Activity: For each line in the data below that holds "Generation", return a copy.

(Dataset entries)
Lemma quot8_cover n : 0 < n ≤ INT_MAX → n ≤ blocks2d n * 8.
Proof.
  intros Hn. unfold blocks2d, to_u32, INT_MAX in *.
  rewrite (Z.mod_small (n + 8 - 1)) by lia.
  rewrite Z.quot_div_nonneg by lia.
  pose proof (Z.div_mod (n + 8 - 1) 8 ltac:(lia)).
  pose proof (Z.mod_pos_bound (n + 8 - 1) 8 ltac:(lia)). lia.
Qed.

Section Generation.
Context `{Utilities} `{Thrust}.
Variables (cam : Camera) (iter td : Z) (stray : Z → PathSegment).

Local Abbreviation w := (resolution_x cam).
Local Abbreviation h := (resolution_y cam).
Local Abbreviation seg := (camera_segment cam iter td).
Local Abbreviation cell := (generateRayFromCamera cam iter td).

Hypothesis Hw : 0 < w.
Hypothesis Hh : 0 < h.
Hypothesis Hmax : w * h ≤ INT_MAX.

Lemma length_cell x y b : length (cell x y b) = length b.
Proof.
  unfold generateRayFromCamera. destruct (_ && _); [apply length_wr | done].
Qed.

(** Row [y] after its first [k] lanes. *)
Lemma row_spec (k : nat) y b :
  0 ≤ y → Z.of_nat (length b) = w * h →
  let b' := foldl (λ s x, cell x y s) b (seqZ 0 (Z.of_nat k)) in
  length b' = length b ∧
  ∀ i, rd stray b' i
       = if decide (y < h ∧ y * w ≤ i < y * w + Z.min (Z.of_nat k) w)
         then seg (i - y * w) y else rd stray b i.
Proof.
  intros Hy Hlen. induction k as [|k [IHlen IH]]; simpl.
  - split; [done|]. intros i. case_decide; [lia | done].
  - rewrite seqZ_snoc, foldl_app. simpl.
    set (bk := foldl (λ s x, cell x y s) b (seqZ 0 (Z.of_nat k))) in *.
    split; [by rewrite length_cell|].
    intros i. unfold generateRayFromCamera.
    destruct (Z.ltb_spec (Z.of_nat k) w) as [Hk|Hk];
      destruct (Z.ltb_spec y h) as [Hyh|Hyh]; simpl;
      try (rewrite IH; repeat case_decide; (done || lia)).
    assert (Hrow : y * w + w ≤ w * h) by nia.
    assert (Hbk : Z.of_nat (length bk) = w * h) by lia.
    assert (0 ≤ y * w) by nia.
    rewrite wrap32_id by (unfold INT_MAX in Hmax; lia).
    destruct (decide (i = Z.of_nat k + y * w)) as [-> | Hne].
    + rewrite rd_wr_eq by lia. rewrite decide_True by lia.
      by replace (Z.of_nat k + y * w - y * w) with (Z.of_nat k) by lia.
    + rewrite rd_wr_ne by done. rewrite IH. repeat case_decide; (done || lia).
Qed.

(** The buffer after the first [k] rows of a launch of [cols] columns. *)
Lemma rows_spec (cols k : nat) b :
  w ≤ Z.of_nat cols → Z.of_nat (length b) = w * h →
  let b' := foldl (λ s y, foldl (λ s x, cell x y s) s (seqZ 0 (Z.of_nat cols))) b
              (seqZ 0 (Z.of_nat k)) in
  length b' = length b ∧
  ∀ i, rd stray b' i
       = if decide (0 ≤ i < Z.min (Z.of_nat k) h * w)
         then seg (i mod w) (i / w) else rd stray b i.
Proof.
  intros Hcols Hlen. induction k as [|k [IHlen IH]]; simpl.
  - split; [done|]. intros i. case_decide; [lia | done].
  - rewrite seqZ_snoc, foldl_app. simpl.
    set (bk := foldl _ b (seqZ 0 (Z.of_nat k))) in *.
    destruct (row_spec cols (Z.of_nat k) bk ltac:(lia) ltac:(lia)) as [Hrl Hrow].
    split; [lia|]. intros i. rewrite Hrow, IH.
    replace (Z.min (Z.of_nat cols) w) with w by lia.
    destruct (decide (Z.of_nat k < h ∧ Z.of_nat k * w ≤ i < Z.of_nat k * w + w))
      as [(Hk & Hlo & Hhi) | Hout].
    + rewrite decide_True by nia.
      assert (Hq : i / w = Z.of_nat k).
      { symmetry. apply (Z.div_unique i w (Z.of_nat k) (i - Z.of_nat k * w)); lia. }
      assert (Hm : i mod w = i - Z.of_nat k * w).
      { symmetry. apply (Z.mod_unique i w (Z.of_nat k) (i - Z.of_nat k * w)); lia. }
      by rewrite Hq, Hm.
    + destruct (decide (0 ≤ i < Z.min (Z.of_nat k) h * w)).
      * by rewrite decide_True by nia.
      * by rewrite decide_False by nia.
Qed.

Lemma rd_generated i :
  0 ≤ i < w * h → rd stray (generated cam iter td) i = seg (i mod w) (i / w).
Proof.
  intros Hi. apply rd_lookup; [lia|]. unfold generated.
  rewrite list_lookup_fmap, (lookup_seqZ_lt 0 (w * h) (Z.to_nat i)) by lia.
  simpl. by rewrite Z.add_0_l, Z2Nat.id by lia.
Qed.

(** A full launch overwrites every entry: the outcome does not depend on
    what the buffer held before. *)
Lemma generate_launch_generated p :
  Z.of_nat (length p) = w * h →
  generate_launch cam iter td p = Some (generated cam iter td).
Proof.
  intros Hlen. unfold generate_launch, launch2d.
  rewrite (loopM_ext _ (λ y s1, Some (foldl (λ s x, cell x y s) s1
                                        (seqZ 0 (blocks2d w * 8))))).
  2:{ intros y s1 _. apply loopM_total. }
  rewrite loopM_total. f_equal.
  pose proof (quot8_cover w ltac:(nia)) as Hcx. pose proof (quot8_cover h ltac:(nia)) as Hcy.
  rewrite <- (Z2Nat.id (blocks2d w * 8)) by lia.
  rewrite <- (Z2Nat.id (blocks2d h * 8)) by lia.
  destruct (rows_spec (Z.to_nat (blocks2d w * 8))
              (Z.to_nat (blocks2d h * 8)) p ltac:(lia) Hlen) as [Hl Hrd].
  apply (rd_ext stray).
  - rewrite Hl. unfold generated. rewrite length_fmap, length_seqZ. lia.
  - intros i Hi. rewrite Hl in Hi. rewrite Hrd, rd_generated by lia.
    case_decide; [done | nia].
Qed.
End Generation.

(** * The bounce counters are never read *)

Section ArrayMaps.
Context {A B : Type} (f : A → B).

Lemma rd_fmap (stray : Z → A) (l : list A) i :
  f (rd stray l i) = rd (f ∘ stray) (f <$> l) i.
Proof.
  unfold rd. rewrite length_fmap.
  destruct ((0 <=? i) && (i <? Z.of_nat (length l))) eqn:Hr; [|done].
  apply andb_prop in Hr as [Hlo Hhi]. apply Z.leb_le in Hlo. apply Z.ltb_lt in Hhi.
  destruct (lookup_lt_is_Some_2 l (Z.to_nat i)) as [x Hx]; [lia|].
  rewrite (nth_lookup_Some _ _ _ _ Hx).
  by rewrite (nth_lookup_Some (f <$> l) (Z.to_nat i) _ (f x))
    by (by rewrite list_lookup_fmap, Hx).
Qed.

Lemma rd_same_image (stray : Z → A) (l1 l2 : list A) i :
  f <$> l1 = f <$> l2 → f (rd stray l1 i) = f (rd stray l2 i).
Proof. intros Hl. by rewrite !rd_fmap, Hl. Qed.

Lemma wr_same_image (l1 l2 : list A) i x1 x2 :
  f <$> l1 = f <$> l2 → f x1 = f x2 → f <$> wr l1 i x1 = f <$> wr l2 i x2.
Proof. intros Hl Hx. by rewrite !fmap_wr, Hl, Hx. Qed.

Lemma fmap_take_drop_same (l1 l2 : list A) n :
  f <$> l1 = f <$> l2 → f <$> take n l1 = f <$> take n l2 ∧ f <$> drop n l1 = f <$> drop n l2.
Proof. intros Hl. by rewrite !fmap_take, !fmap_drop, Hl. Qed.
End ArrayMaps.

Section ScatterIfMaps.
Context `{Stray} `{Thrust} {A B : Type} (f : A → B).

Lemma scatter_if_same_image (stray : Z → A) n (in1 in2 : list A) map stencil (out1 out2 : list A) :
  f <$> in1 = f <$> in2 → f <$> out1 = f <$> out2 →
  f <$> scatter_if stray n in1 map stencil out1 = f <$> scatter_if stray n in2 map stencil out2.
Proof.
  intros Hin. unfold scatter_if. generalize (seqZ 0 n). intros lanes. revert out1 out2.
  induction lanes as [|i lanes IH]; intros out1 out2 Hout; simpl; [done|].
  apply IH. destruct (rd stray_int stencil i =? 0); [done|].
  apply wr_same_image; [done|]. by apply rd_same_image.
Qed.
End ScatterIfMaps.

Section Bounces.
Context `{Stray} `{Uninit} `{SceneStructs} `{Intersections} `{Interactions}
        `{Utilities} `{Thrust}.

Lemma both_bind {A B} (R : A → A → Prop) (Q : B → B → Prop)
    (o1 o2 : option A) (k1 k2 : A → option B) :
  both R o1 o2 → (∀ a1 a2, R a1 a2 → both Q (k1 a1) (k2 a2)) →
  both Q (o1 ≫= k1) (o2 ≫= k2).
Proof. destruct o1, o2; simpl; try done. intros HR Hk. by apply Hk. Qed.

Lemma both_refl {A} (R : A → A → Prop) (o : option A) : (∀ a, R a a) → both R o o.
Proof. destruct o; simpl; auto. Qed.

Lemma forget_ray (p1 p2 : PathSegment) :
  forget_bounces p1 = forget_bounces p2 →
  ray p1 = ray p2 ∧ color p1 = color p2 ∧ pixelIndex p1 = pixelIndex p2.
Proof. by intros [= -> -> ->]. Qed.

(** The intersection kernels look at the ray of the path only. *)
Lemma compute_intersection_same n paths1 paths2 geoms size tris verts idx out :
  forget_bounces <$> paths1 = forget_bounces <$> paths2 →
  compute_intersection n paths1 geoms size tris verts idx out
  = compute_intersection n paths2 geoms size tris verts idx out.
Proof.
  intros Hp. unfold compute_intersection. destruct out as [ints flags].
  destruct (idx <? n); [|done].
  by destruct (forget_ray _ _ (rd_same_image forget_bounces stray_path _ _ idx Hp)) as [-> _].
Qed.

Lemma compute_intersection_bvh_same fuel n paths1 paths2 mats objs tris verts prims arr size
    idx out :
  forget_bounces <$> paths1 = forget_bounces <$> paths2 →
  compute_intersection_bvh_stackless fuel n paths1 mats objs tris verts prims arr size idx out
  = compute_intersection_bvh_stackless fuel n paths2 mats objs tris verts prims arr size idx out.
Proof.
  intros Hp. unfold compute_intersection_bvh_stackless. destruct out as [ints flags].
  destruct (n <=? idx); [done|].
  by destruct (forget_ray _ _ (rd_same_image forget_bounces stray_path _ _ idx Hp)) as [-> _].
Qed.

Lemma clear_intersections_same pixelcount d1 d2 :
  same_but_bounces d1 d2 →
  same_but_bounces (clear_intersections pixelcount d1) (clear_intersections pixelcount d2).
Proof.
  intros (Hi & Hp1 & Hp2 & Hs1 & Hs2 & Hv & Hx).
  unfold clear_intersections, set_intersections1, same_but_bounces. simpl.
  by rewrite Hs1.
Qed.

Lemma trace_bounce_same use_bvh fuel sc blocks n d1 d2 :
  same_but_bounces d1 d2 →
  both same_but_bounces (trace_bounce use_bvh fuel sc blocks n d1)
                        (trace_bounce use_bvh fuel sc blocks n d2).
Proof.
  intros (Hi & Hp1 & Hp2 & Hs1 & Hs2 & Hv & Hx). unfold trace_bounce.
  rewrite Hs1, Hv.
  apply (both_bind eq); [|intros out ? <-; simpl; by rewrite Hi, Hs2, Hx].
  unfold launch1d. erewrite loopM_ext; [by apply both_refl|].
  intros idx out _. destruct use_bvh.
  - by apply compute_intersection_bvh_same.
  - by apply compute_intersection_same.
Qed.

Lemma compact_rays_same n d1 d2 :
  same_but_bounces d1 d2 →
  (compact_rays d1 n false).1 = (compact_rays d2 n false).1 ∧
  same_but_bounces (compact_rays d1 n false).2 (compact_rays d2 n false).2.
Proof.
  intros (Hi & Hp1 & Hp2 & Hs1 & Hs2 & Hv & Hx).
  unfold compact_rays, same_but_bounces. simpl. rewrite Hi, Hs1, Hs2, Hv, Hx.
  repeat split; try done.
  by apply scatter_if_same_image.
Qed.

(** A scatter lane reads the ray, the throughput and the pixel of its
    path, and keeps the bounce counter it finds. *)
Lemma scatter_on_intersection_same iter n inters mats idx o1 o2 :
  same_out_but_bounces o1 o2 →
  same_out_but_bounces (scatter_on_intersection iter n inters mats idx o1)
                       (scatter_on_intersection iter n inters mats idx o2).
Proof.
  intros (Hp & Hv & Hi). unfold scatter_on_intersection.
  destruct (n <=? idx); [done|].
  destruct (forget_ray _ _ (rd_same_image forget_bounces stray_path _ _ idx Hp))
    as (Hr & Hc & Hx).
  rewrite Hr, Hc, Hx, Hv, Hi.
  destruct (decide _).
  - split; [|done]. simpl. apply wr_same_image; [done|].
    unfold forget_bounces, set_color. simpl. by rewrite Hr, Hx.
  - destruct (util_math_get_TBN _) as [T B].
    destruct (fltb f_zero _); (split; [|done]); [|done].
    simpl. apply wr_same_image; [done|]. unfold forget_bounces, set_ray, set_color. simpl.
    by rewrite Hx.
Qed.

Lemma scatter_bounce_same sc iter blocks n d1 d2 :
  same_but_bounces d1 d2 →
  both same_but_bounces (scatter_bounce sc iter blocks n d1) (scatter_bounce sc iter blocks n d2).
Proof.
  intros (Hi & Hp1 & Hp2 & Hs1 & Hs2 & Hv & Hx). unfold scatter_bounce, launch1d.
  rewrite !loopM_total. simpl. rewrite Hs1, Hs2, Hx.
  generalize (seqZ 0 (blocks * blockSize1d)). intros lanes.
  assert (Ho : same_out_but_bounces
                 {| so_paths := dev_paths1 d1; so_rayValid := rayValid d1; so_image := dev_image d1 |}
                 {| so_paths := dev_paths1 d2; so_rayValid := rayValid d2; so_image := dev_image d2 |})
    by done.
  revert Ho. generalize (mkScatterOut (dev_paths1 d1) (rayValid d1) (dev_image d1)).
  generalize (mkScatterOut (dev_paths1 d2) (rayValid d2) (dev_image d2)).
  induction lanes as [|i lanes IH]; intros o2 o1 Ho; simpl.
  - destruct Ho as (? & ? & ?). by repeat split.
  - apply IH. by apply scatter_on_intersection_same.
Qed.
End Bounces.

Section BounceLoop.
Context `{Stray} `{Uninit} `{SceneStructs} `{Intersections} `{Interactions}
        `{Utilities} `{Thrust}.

Answer area:
Section Generation.
End Generation.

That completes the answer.